_WORKING DATA_
Lemma lexLineComment_loop_smaller (r0 : Reader) :
  forall fuel r,
    (List.length (pending (rd r)) <= List.length (pending (rd r0)))%nat ->
    step_smaller St_lexLineComment r0 (lexLineComment_loop fuel r).
Proof.
  induction fuel as [|fuel IH]; intros r Hlen; [exact I|].
  simpl.
  destruct (pop_cases r) as [[E H]|(b & rest & E & H)]; rewrite H; clear H.
  - unfold step_smaller, Reader_err.
    apply step_measure_to_err; [simpl; lia | discriminate].
  - rewrite E in Hlen. simpl in Hlen. destruct (b =? newline).
    + unfold step_smaller. apply step_measure_consumed;
        [simpl; lia | discriminate].
    + apply IH. simpl. lia.
Qed.

Lemma lexHex_loop_smaller (r0 : Reader) :
  forall fuel out r,
    (out = [] /\ List.length (pending (rd r))
                 = List.length (pending (rd r0)))
    \/ (List.length (pending (rd r)) < List.length (pending (rd r0)))%nat ->
    step_smaller St_lexHex r0 (lexHex_loop fuel out r).
Proof.
  induction fuel as [|fuel IH]; intros out r Hlen; [exact I|].
  simpl.
  destruct (pop_cases r) as [[E H]|(b & rest & E & H)]; rewrite H; clear H.
  - unfold step_smaller, Reader_err.
    apply step_measure_to_err; [simpl; lia | discriminate].
  - rewrite E in Hlen. simpl in Hlen.
    destruct (not_in "0123456789abcdefABCDEF" b).
    + unfold lexHex_parse.
      destruct Hlen as [[-> Hlen]|Hlen]; [exact I|].
      destruct (strconv.ParseInt16 out); [|exact I].
      unfold send. destruct (_ <? _)%nat; [|exact I]. simpl.
      apply step_measure_consumed; [simpl; lia | discriminate].
    + apply IH. right. simpl. lia.
Qed.

Lemma call_smaller {U : unicode.Tables} (f : stateFunc) (r : Reader) :
  tokens r = [] -> (forall e, f <> St_err e) ->
  step_smaller f r (call f r).
Proof.
  intros Hq Hf. destruct f; simpl.
  - now apply lex_smaller.
  - now apply lexIdentifier_smaller.
  - now apply lexNumber_smaller.
  - unfold lexHex. apply lexHex_loop_smaller. left. split; reflexivity.
  - now apply lexString_smaller.
  - unfold lexLineComment. apply lexLineComment_loop_smaller. lia.
  - now contradiction (Hf e).
Qed.

Lemma step_smaller_step {U : unicode.Tables} (r r1 : Reader) :
  tokens r = [] -> (forall e, state r <> St_err e) -> step r = Ok r1 ->
  (step_measure (state r1) r1 < step_measure (state r) r)%nat.
Proof.
  intros Hq Hs Hstep. pose proof (call_smaller (state r) r Hq Hs) as H.
  unfold step in Hstep.
  destruct (call (state r) r) as [[f' r']| | |]; simpl in Hstep;
    try discriminate Hstep.
  injection Hstep as <-. exact H.
Qed.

_TASK TO CARRY OUT_
Give back, unchanged, the line that holds "tokens r = [] -> (forall e, f" along with all lines after it through the last line above.

_EXERCISE OUTPUT_
  tokens r = [] -> (forall e, f <> St_err e) ->
  step_smaller f r (call f r).
Proof.
  intros Hq Hf. destruct f; simpl.
  - now apply lex_smaller.
  - now apply lexIdentifier_smaller.
  - now apply lexNumber_smaller.
  - unfold lexHex. apply lexHex_loop_smaller. left. split; reflexivity.
  - now apply lexString_smaller.
  - unfold lexLineComment. apply lexLineComment_loop_smaller. lia.
  - now contradiction (Hf e).
Qed.

Lemma step_smaller_step {U : unicode.Tables} (r r1 : Reader) :
  tokens r = [] -> (forall e, state r <> St_err e) -> step r = Ok r1 ->
  (step_measure (state r1) r1 < step_measure (state r) r)%nat.
Proof.
  intros Hq Hs Hstep. pose proof (call_smaller (state r) r Hq Hs) as H.
  unfold step in Hstep.
  destruct (call (state r) r) as [[f' r']| | |]; simpl in Hstep;
    try discriminate Hstep.
  injection Hstep as <-. exact H.
Qed.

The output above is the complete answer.